Et la malheureuse se jeta aux pieds du czar et embrassa ses genoux.

— Allons ! que faire ? dit le czar en soupirant. Seigneur, pardonne si c’est une défaillance. Je ne peux pas les gracier tous les trois. Choisis-en un, prends-le, et l’emmène. Gordon ! rends la liberté à celui qu’elle choisira.

Le czar rentra à l’église. La vieille femme tomba évanouie. Les soldats allemands la portèrent dans la cour du cloître. Gordon les suivit, tout pensif.

 

V

— Qu’y a-t-il, Poroch[5] ? dit Semon Lichonzi en se relevant, avec un grincement de chaînes. J’ai un peu dormi. Ne sonne-t-on pas les cloches pour l’Ave ?

— Ne me distrais pas, Sowa ; laisse-moi réciter le symbole, répondit Alexis, le plus jeune des Lichonzi.

Tout redevint calme. Par intervalles, cependant, on entendait un murmure de prières, et tout se taisait.

— Il y a sûrement quelque fête aujourd’hui ; du matin au soir, on a sonné les cloches. Sais-tu, cela m’agite, de savoir les autres à la prière.

— Pourquoi ne pries-tu pas aussi, Sowa ?

— Oui, c’est facile à dire. Vous ne m’avez pas en vain surnommé Sowa[6] : je n’ai pas fermé l’œil de la nuit, j’ai eu le temps de prier.

— Moi aussi.

— Moi aussi, dirent les deux autres frères.

— Oui, il est malaisé de dormir quand on sent l’eau couler au-dessous de soi et que les chaînes vous entrent dans les chairs. Ah ! j’aimerais pouvoir faire un bon somme avant de mourir !

— Moi, Wjun[7], j’aimerais pouvoir manger à ma faim. À quoi bon dormir ! Nous dormirons assez longtemps comme ça ; c’est dommage, seulement, que nous dormions si loin de notre tête.

— Ah bah ! elle ne sautera pas loin ; ce ne sera pas la main des Strelitz qui nous l’abattra... répondit Serge, ou Wjun, comme les autres le nommaient.

— Mais avez-vous remarqué, vous autres, comme le diak bégayait lorsqu’il nous a lu notre arrêt de mort ?

— Comment ne l’aurions-nous pas remarqué ? Sais-tu, j’étais jaloux de lui à ce moment-là. Il me semblait que le gredin sortait d’un bon dîner, et je m’attendais à chaque instant...

— Franchement, nous leur avons donné un joli spectacle.
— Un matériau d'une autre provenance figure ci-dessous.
(** * optimum/exporters/tasks.py: the export task manager

    A shallow embedding of [optimum.exporters.tasks] and the properties of
    its registry, its task normaliser and its framework and library
    inference.

    - Python [str] is [string]; the [str] methods the module calls are in
      [PyStr].
    - A [dict] used as a table is a [gmap]; a [dict] literal whose iteration
      order matters is an association list.
    - The nested registry [_LIBRARY_TO_SUPPORTED_MODEL_TYPES] is mutated in
      place through aliases, so its inner dictionaries live in a store and
      are named by locations ([store], below).
    - Exceptions are values of [exn]; a call that can raise returns a
      [result].
    - The file system, the hub and the configuration loader answer through
      a [World]; the calls made to them are recorded in order.
    - Log messages and warnings are left out. *)

From Stdlib Require Import String Ascii List Bool Arith Lia.
From stdpp Require Import base option list gmap strings fin_maps.

Import ListNotations.
Local Open Scope string_scope.

(** ** Python string methods *)

Module PyStr.

(** [s.startswith(p)] *)
Definition startswith (s p : string) : bool := String.prefix p s.

(** [s.endswith(p)] *)
Definition endswith (s p : string) : bool :=
  (String.length p <=? String.length s)%nat &&
  String.eqb (String.substring (String.length s - String.length p) (String.length p) s) p.

(** [s.endswith((p1, p2, ...))]: a tuple of suffixes. *)
Definition endswith_any (s : string) (ps : list string) : bool :=
  existsb (endswith s) ps.

(** [sub in s] *)
Fixpoint contains (sub s : string) : bool :=
  String.prefix sub s ||
  match s with
  | EmptyString => false
  | String _ s' => contains sub s'
  end.

(** [s.replace(old, new)] for a non-empty [old]: the occurrences are
    replaced from the left and do not overlap. [skip] counts the characters
    of a matched occurrence that are still to be dropped. *)
Fixpoint replace_from (old new : string) (skip : nat) (s : string) : string :=
  match s with
  | EmptyString => EmptyString
  | String c s' =>
      match skip with
      | S k => replace_from old new k s'
      | O =>
          if String.prefix old s
          then new ++ replace_from old new (String.length old - 1) s'
          else String c (replace_from old new 0 s')
      end
  end.

(** With an empty [old] Python inserts [new] before every character and at
    the end. *)
Fixpoint interleave (new s : string) : string :=
  match s with
  | EmptyString => new
  | String c s' => new ++ String c (interleave new s')
  end.

Definition replace (s old new : string) : string :=
  match old with
  | EmptyString => interleave new s
  | _ => replace_from old new 0 s
  end.

(** [s.lower()] on ASCII letters; other bytes are kept. Model types are
    ASCII identifiers. *)
Definition lower_ascii (c : ascii) : ascii :=
  let n := nat_of_ascii c in
  if (65 <=? n)%nat && (n <=? 90)%nat then ascii_of_nat (n + 32) else c.

Fixpoint lower (s : string) : string :=
  match s with
  | EmptyString => EmptyString
  | String c s' => String (lower_ascii c) (lower s')
  end.

(** [sep.join(l)] *)
Definition join (sep : string) (l : list string) : string := String.concat sep l.

(** [x in l] for a list of strings. *)
Definition mem (x : string) (l : list string) : bool := existsb (String.eqb x) l.

(** The double quote character, for messages that quote a name. *)
Definition dquote : string := String (ascii_of_nat 34) EmptyString.

(** [s.rfind(c)] for one character: the index of its last occurrence. *)
Fixpoint rfind_from (c : ascii) (s : string) (i : nat) (found : option nat) : option nat :=
  match s with
  | EmptyString => found
  | String x s' => rfind_from c s' (S i) (if Ascii.eqb x c then Some i else found)
  end.

Definition rfind (c : ascii) (s : string) : option nat := rfind_from c s 0 None.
Ils ne regardaient absolument que nous.

— Mon Dieu ! qu’y avait-il là, en somme, de bien terrible ? Lorsqu’ils ont lu le jugement qui portait que les trois Lichonzi auraient la tête tranchée, cela ne me fit aucun effet, et j’étais sur le point de leur dire : « Merci pour cette légère peine ! » Je me suis incliné jusqu’à la ceinture du premier boyard quand on m’a fait sortir.

Ainsi, monstrueux contraste, ils plaisantaient, ils riaient de la mort, qu’ils voyaient presque en face, qui allait s’emparer de leur âme d’un moment à l’autre ! Et c’était pour eux que leur mère était venue à pied de Moscou à Troizko, hors d’haleine et glacée d’effroi à l’idée qu’elle arriverait peut-être trop tard ! À chaque bourg, elle avait demandé : « N’est-il rien arrivé de nouveau à Troizko ? » Et c’était pour eux qu’elle avait demandé grâce au czar !... Non, ce n’était pas pour eux. Elle avait demandé grâce pour le fruit de ses entrailles, Awdotia Petrowna, mais au fond de son cœur elle maudissait le meurtre et les meurtriers.
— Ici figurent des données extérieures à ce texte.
(** * View tracker: catalog store, metric fetcher and delta reconciler

    A shallow embedding of [main.py]: the three functions that touch the
    persisted tables ([save_videos_csv], [fetch_current_views],
    [update_allvideoviews]) as functions over an explicit file-system
    record, the discovery loop and the body of the run loop, with the
    Python primitives they rely on ([int], [str], [str.strip],
    insertion-ordered [dict], [range] with a step, slices) modelled
    first. *)

From Stdlib Require Import ZArith List Bool Lia Ascii String.
From Stdlib Require Import Numbers.DecimalString Numbers.DecimalZ Numbers.DecimalPos.
Import ListNotations.

Local Open Scope Z_scope.
Local Open Scope string_scope.
Local Open Scope list_scope.

(** ** Exceptions *)

Module Py.

(** The only exception the modelled code can raise on well-typed rows. *)
Inductive exn : Type := ValueError.

Inductive result (A : Type) : Type :=
| Ok (a : A)
| Raise (e : exn).

Arguments Ok {A} a.
Arguments Raise {A} e.

Definition bind {A B : Type} (r : result A) (k : A -> result B) : result B :=
  match r with
  | Ok a => k a
  | Raise e => Raise e
  end.

Definition is_ok {A : Type} (r : result A) : bool :=
  match r with Ok _ => true | Raise _ => false end.

(** ** [str.strip()] and [int(str)] *)

(** A [string] stands for a text of ASCII characters.  The characters
    from 128 on stand for nothing in particular: what [strip] and [int]
    make of text outside ASCII depends on the Unicode tables, which are
    not modelled, so every statement that depends on how some given text
    is read assumes [ascii_text] of it. *)
Fixpoint ascii_text (s : string) : bool :=
  match s with
  | EmptyString => true
  | String c s' => (nat_of_ascii c <? 128)%nat && ascii_text s'
  end.

(** Whitespace of [str.isspace] inside the ASCII range: TAB..CR, FS..US
    and the blank. *)
Definition is_space (c : ascii) : bool :=
  let n := nat_of_ascii c in
  ((9 <=? n)%nat && (n <=? 13)%nat) || ((28 <=? n)%nat && (n <=? 32)%nat).

Fixpoint lstrip (s : string) : string :=
  match s with
  | EmptyString => EmptyString
  | String c s' => if is_space c then lstrip s' else s
  end.

(** [rstrip] keeps a character when it is not a blank or when something
    that is kept follows it. *)
Fixpoint rstrip (s : string) : string :=
  match s with
  | EmptyString => EmptyString
  | String c s' =>
      match rstrip s' with
      | EmptyString => if is_space c then EmptyString else String c EmptyString
      | t => String c t
      end
  end.

Definition strip (s : string) : string := rstrip (lstrip s).

(** Text without any whitespace character. *)
Fixpoint no_space (s : string) : bool :=
  match s with
  | EmptyString => true
  | String c s' => negb (is_space c) && no_space s'
  end.

(** The whitespace [int] skips around a number is narrower than that of
    [strip]: TAB..CR and the blank, not FS..US. *)
Definition is_blank (c : ascii) : bool :=
  let n := nat_of_ascii c in
  ((9 <=? n)%nat && (n <=? 13)%nat) || (n =? 32)%nat.

Fixpoint skip_blanks (s : string) : string :=
  match s with
  | EmptyString => EmptyString
  | String c s' => if is_blank c then skip_blanks s' else s
  end.

Fixpoint drop_blanks (s : string) : string :=
  match s with
  | EmptyString => EmptyString
  | String c s' =>
      match drop_blanks s' with
      | EmptyString => if is_blank c then EmptyString else String c EmptyString
      | t => String c t
      end
  end.

(** One decimal digit, as the constructor of [Decimal.uint] it stands for. *)
Definition digit_of (c : ascii) : option (Decimal.uint -> Decimal.uint) :=
  match nat_of_ascii c with
  | 48%nat => Some Decimal.D0
  | 49%nat => Some Decimal.D1
  | 50%nat => Some Decimal.D2
  | 51%nat => Some Decimal.D3
  | 52%nat => Some Decimal.D4
  | 53%nat => Some Decimal.D5
  | 54%nat => Some Decimal.D6
  | 55%nat => Some Decimal.D7
  | 56%nat => Some Decimal.D8
  | 57%nat => Some Decimal.D9
  | _ => None
  end.

(** The digit part of an integer literal: at least one digit, single
    underscores allowed between digits only.  [prev] tells whether the
    character just read was a digit. *)
Fixpoint digits_of (prev : bool) (s : string) : option Decimal.uint :=
  match s with
  | EmptyString => if prev then Some Decimal.Nil else None
  | String c s' =>
      if Ascii.eqb c "_"
      then (if prev then digits_of false s' else None)
      else match digit_of c with
           | Some d => option_map d (digits_of true s')
           | None => None
           end
  end.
— Entends-tu, Poroch ? on nous apporte à manger ; je le sens de loin.

Et vraiment, des pas s’approchèrent de la porte de fer. La serrure cria, mais la porte ne s’ouvrit pas.

— Je ne puis pas ! je ne puis pas ! permets-moi, boyard, de courir une dernière fois auprès du czar. Peut-être les graciera-t-il tous les trois !

Gordon sourit, secoua la tête et dit :

— Non. N’espère pas une nouvelle grâce. Je ne m’attendais pas à tant de clémence. Voyons, viens, mon temps est précieux.

— Arrête, arrête ! n’ouvre pas ! Car il y en a un que je comblerai de joie, et je tuerai les autres ! Laisse-moi me remettre.

— Non, petite mère, le temps presse !

Tout en parlant, Gordon fit un signe. La porte de fer s’ouvrit, et Awdotia Petrowna se jeta dans les bras d’Alexis. C’était lui qu’elle avait aperçu le premier. Les coupables, en entendant la voix de leur mère, s’étaient levés involontairement. Une pâleur mortelle s’étendait sur leur visage. Ils ne pleuraient pas. Ils avaient désappris les larmes depuis longtemps.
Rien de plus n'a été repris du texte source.